Andrew Pierce’s sometimes ruthless tactical decisions have always proven beneficial to the GAGA, its economic interests and its citizens as well as ultimately serving to amalgamate new species into the galactic melange. As a result, the GAGA has allowed the DFC, and Pierce as its head, to continue its quiet but effective operations to this day. A master of subtlety, Pierce is able to insert his teams of investigators into any of the GAGA organizations that issue identification, a tactic he uses to obscure their presence in active zones. Pierce has a son, Blake, who is also an agent at the Department of First Contact, though it is rarely known the two are related during active missions. Only a certain antagonism between the two gives away their kinship.

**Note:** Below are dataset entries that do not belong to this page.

(* ===== verification/SettingValuesProps.v ===== *)
(** * What a set value changes

    The values of the options after a request, and the flags of the logs. *)

From Stdlib Require Import ZArith Lia Bool Ascii String.
From stdpp Require Import base list gmap strings functions relations.
From S2P Require Import Prelude GoLib Cluster Cron Scheduler SchedulerProps Settings SettingsProps SettingValues.

Local Open Scope string_scope.
Local Open Scope list_scope.
Local Open Scope Z_scope.

(** ** The values of the options *)

Definition field_cron (f : string) : option SchedJob :=
  if (f =? "BackupLogicalCron")%string then Some BackupLogical
  else if (f =? "BackupPhysicalCron")%string then Some BackupPhysical
  else if (f =? "SchedulerDatabaseLogsTableRotateCron")%string then Some LogsTableRotate
  else if (f =? "BackupDatabaseLogCron")%string then Some ErrorLogs
  else if (f =? "BackupDatabaseOptimizeCron")%string then Some Optimize
  else if (f =? "BackupDatabaseAnalyzeCron")%string then Some Analyze
  else if (f =? "SchedulerRollingRestartCron")%string then Some RestartRolling
  else if (f =? "SchedulerRollingReprovCron")%string then Some ReprovRolling
  else if (f =? "SchedulerSLARotateCron")%string then Some SlaRotate
  else if (f =? "SchedulerJobsSSHCron")%string then Some DbJobsSsh
  else if (f =? "SchedulerAlertDisableCron")%string then Some AlertDisable
  else None.
Definition text_value (st : Settings) (f : string) : string :=
  match field_cron f with Some j => sd_spec (st_sched st) j | None => st_text st f end.
Lemma table_facts :
  (forall g, In g grant_names -> exists f, In f families /\ In g (snd f)) /\
  (forall f g, In f families -> In g (snd f) -> In g grant_names /\ strings_HasPrefix g (fst f) = true) /\
  (forall f x, In f families -> In x (fst f :: snd f) -> plain x = true) /\
  (forall f f' x g, In f families -> In f' families -> In x (fst f :: snd f) -> In g (snd f') ->
     strings_HasPrefix g x = true -> f = f').
Proof.
  pose proof table_ok_true as Ht. unfold table_ok in Ht.
  apply andb_true_iff in Ht as [[[T1 T2]%andb_true_iff T3]%andb_true_iff T4].
  rewrite forallb_forall in T1, T2, T3, T4. repeat split.
  - intros g Hg. apply T1, existsb_exists in Hg as (f & Hf & E). exists f. split; [done|]. by apply in_list_In.
  - apply T2 in H. rewrite forallb_forall in H. apply H, andb_true_iff in H0 as [E _]. by apply in_list_In.
  - apply T2 in H. rewrite forallb_forall in H. by apply H, andb_true_iff in H0 as [_ E].
  - intros f x Hf Hx. apply T3 in Hf. rewrite forallb_forall in Hf. auto.
  - intros f f' x g Hf Hf' Hx Hg Hp. specialize (T4 f Hf). rewrite forallb_forall in T4. specialize (T4 f' Hf').
    apply orb_true_iff in T4 as [E|T4]; [apply String.eqb_eq in E; by apply families_unique|].
    rewrite forallb_forall in T4. apply T4 in Hx. rewrite forallb_forall in Hx. apply Hx in Hg.
    by rewrite Hp in Hg.
Qed.

(** ** What the compact form means *)

Lemma has_all_true m l : has_all m l = true <-> forall g, In g l -> holds m g = true.
Proof. apply forallb_forall. Qed.

Lemma granted_In m x :
  In x (fst (GetCompactGrants m)) <->
  exists f, In f families /\
    ((has_all m (snd f) = true /\ x = fst f) \/ (has_all m (snd f) = false /\ In x (snd f) /\ holds m x = true)).
Proof.
  unfold GetCompactGrants. rewrite GetCompactGrants_families. cbn [fst]. rewrite in_flat_map. split.
  - intros (c & Hc & Hx). apply in_map_iff in Hc as (f & <- & Hf). exists f. split; [done|].
    unfold compact_group in Hx. destruct (has_all m (snd f)); cbn in Hx.
    + destruct Hx as [<-|[]]. by left.
    + apply List.filter_In in Hx. by right.
  - intros (f & Hf & Hx). eexists. split; [apply in_map, Hf|]. unfold compact_group.
    destruct Hx as [[-> ->]|[-> Hx]]; cbn; [by left|]. by apply List.filter_In.
Qed.

Lemma discarded_In m x :
  In x (snd (GetCompactGrants m)) <->
  exists f, In f families /\ has_all m (snd f) = false /\
    (((forall y, In y (snd f) -> holds m y = false) /\ x = fst f) \/
     ((exists y, In y (snd f) /\ holds m y = true) /\ In x (snd f) /\ holds m x = false)).
Proof.
  assert (Hc : forall f, In x (snd (compact_group m (fst f) (has_all m (snd f)) (snd f))) <->
    has_all m (snd f) = false /\
    (((forall y, In y (snd f) -> holds m y = false) /\ x = fst f) \/
     ((exists y, In y (snd f) /\ holds m y = true) /\ In x (snd f) /\ holds m x = false))).
  { intros [n l]. unfold compact_group. cbn [fst snd]. destruct (has_all m l); cbn; [by intuition|].
    destruct (List.filter (holds m) l) as [|y r] eqn:Ef.
    - assert (Hn : forall y, In y l -> holds m y = false).
      { intros y Hy. destruct (holds m y) eqn:Ey; [|done].
        assert (Hi : In y (List.filter (holds m) l)) by (by apply List.filter_In). by rewrite Ef in Hi. }
      split; [intros [<-|[]]; auto|]. intros [_ [[_ ->]|[(y & Hy & Ey) _]]]; [by left|].
      by rewrite Hn in Ey.
    - assert (Hy : In y (List.filter (holds m) l)) by (rewrite Ef; by left). apply List.filter_In in Hy as [Hy Ey].
      rewrite List.filter_In, negb_true_iff. split; [intros [Hx Ex]; split; [done|right; split; [by exists y|done]]|].
      intros [_ [[Hn _]|[_ ?]]]; [by rewrite Hn in Ey|done]. }
  unfold GetCompactGrants. rewrite GetCompactGrants_families. cbn [snd]. rewrite in_flat_map. split.
  - intros (c & Hin & Hx). apply in_map_iff in Hin as (f & <- & Hf). exists f. by rewrite <- Hc.
  - intros (f & Hf & Hx). eexists. split; [apply in_map, Hf|]. by apply Hc.
Qed.

Lemma compact_family m x :
  In x (fst (GetCompactGrants m)) \/ In x (snd (GetCompactGrants m)) ->
  exists f, In f families /\ In x (fst f :: snd f).
Proof. rewrite granted_In, discarded_In. cbn. intros [(f & Hf & Hx)|(f & Hf & Hx)]; exists f; intuition. Qed.

Lemma compact_plain m :
  Forall (fun x => plain x = true) (fst (GetCompactGrants m)) /\ Forall (fun x => plain x = true) (snd (GetCompactGrants m)).
Proof.
  destruct table_facts as (_ & _ & T3 & _).
  split; apply List.Forall_forall; intros x Hx;
    [destruct (compact_family m x (or_introl Hx)) as (f & Hf & Hin)|destruct (compact_family m x (or_intror Hx)) as (f & Hf & Hin)];
    exact (T3 f x Hf Hin).
Qed.

Lemma plain_chars x :
  plain x = true -> x <> "" /\ char_in " " x = false /\ char_in "," x = false /\ char_in ":" x = false.
Proof.
  unfold plain. rewrite !andb_true_iff, !negb_true_iff. intros [[[E1 E2] E3] E4].
  split; [by apply String.eqb_neq|done].
Qed.

Lemma plain_no c l :
  In c [" "%char; ","%char; ":"%char] -> Forall (fun x => plain x = true) l -> Forall (fun x => char_in c x = false) l.
Proof.
  intros Hc Hl. eapply Forall_impl; [exact Hl|]. intros x Hx. apply plain_chars in Hx as (_ & H1 & H2 & H3).
  destruct Hc as [<-|[<-|[<-|[]]]]; done.
Qed.

(** A grant with a granted prefix has a prefix that is held. *)
Lemma granted_prefix_held m g :
  In g grant_names -> prefixed g (fst (GetCompactGrants m)) = true ->
  exists x, In x grant_names /\ holds m x = true /\ strings_HasPrefix g x = true.
Proof.
  destruct table_facts as (T1 & T2 & _ & T4). intros Hg Hp.
  apply prefixed_In in Hp as (x & Hx & Hp & _). apply granted_In in Hx as (f & Hf & Hx).
  apply T1 in Hg as (f' & Hf' & Hg). destruct Hx as [[Ha ->]|[_ [Hx Eh]]].
  - assert (f = f') as <- by (eapply T4; eauto; by left).
    exists g. rewrite has_all_true in Ha. split; [by eapply T2|]. split; [auto|apply HasPrefix_refl].
  - exists x. split; [by eapply T2|done].
Qed.

(** Exactly the grants held have a granted prefix and are not discarded. *)
Lemma compact_exact m g :
  In g grant_names ->
  prefixed g (fst (GetCompactGrants m)) && negb (in_list g (snd (GetCompactGrants m))) = holds m g.
Proof.
  destruct table_facts as (T1 & T2 & T3 & T4). intros Hn.
  destruct (T1 g Hn) as (f & Hf & Hg). apply eq_true_of. rewrite andb_true_iff, negb_true_iff, in_list_not. split.
  - intros [Hp Hd]. apply prefixed_In in Hp as (x & Hx & Hp & _). apply granted_In in Hx as (f' & Hf' & Hx).
    assert (f' = f) as -> by (eapply T4; eauto; cbn; intuition).
    destruct Hx as [[Ha _]|[Ha [Hx Eh]]]; [rewrite has_all_true in Ha; auto|].
    destruct (holds m g) eqn:Eg; [done|]. exfalso. apply Hd, discarded_In. exists f. eauto 10.
  - intros Eg. split.
    + apply prefixed_In. destruct (has_all m (snd f)) eqn:Ea.
      * exists (fst f). split; [apply granted_In; eauto 6|]. split; [by eapply T2|].
        by eapply plain_chars, (T3 f (fst f)); [|left].
      * exists g. split; [apply granted_In; eauto 8|]. split; [apply HasPrefix_refl|].
        by eapply plain_chars, (T3 f g); [|right].
    + intros Hd. apply discarded_In in Hd as (f' & Hf' & _ & [[Hnone ->]|[_ [_ E]]]); [|congruence].
      assert (f' = f) as ->.
      { apply (T4 f' f (fst f') (fst f')); try done; [by left|apply HasPrefix_refl]. }
      by rewrite Hnone in Eg.
Qed.

(** ** Lists of ACLs *)

Lemma In_Split_Join sep l s :
  Forall (fun x => char_in sep x = false) l ->
  In s (strings_Split sep (strings_Join l (String sep ""))) <-> In s l \/ (l = [] /\ s = "").
Proof.
  intros Hl. destruct l as [|x l]; [cbn; intuition|]. rewrite Split_Join by done.
  split; [by left|]. by intros [Hs|[Hs _]].
Qed.

(** The text of an entry, as [AddUser], [UpdateUser] and [SaveAcls] write it. *)
Definition acl_text (user grants name roles : string) : string :=
  let acl := user +:+ ":" +:+ grants +:+ ":" +:+ name in
  if (roles =? "")%string then acl else acl +:+ ":" +:+ roles.

Lemma Split_colon x s : char_in ":" x = false -> strings_Split ":" (x +:+ ":" +:+ s) = x :: strings_Split ":" s.
Proof. exact (Split_app ":" x s). Qed.

Lemma SplitAcls_text user grants name roles :
  char_in ":" user = false -> char_in ":" grants = false -> char_in ":" name = false ->
  SplitAcls (acl_text user grants name roles) = (user, grants, name, roles).
Proof.
  intros Hu Hg Hn. unfold SplitAcls, acl_text. destruct (String.eqb_spec roles "") as [->|Hr].
  - rewrite (Split_colon user), (Split_colon grants), (Split_no_sep ":" name) by done. done.
  - rewrite <- !str_app_assoc, !Split_colon by done.
    pose proof (Split_nonempty ":" roles) as Hne. pose proof (Join_Split ":" roles) as Hj.
    destruct (strings_Split ":" roles); [done|]. by rewrite Hj.
Qed.

Lemma acl_text_nonempty user grants name roles : acl_text user grants name roles <> "".
Proof. unfold acl_text. destruct (roles =? "")%string, user; done. Qed.

Lemma acl_text_comma user grants name roles :
  Forall (fun x => char_in "," x = false) [user; grants; name; roles] ->
  char_in "," (acl_text user grants name roles) = false.
Proof.
  rewrite !Forall_cons. intros (Hu & Hg & Hn & Hr & _). unfold acl_text.
  destruct (roles =? "")%string; by rewrite !char_in_app, Hu, Hg, Hn, ?Hr.
Qed.

Lemma allow_entry_text a user grants roles :
  char_in ":" user = false -> char_in ":" grants = false -> plain (ac_Name a) = true ->
  allow_entry a (acl_text user grants (ac_Name a) roles) = Some (mkListUserACL user grants roles).
Proof.
  intros Hu Hg Hn. apply plain_chars in Hn as (Hn0 & Hns & Hnc & Hnd).
  unfold allow_entry. pose proof (acl_text_nonempty user grants (ac_Name a) roles) as Ht.
  apply String.eqb_neq in Ht. rewrite Ht, SplitAcls_text, (Split_no_sep " " (ac_Name a)) by done.
  replace (in_list (ac_Name a) [ac_Name a]) with true by (symmetry; apply in_list_In; by left).
  rewrite orb_true_r. cbn [orb andb negb].
  destruct (String.eqb_spec roles "") as [->|Hr]; cbn [negb]; [|done].
  apply String.eqb_neq in Hn0. rewrite Hn0, andb_true_r. by replace (in_list _ _) with false by (cbn; by rewrite Hn0).
Qed.

Lemma discard_entry_text a user discarded :
  char_in ":" user = false -> char_in ":" discarded = false ->
  discard_entry a (user +:+ ":" +:+ discarded) = Some (mkListUserACL user discarded "").
Proof.
  intros Hu Hd. unfold discard_entry, SplitAcls.
  rewrite Split_colon, (Split_no_sep ":" discarded) by done. by destruct user.
Qed.

Section Collect.
Context (entry : string -> option ListUserACL).

Definition collect (l : list string) (m : gmap string ListUserACL) : gmap string ListUserACL :=
  fold_left (fun m s => match entry s with Some l => <[la_User l := l]> m | None => m end) l m.

Lemma collect_none l m u :
  (forall s acl, In s l -> entry s = Some acl -> la_User acl <> u) -> collect l m !! u = m !! u.
Proof.
  revert m. induction l as [|s l IH]; intros m Hl; [done|]. cbn.
  rewrite IH by (intros; eapply Hl; [right|]; eauto).
  destruct (entry s) as [acl|] eqn:E; [|done]. apply lookup_insert_ne. eapply Hl; [left|]; eauto.
Qed.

A Canadian citizen, Pierce started out life as a surgeon who was conscripted by the GAGA to a mobile hospital unit during the second Korung conflict in the Gamma quadrant. Having distinguished himself in the trenches of the surgical unit as a dedicated and quick-witted scientist and experimentor, he was referred to the DFC by the Canadian government to advance its knowledge of the hybrid species the Korung. A quiet and insatiable scholar, Pierce never left the DFC but stayed in its ranks, developing first contact protcols and eventually heading his own teams of scientists.
Upon the death its previous chief, the scientists at the DFC nominated Pierce as its new head. Pierce has been working since to expand the laboratories, libraries and databanks of the DFC by quietly soliciting donations, government funding and selling patent-portions belonging to the DFC judiciously.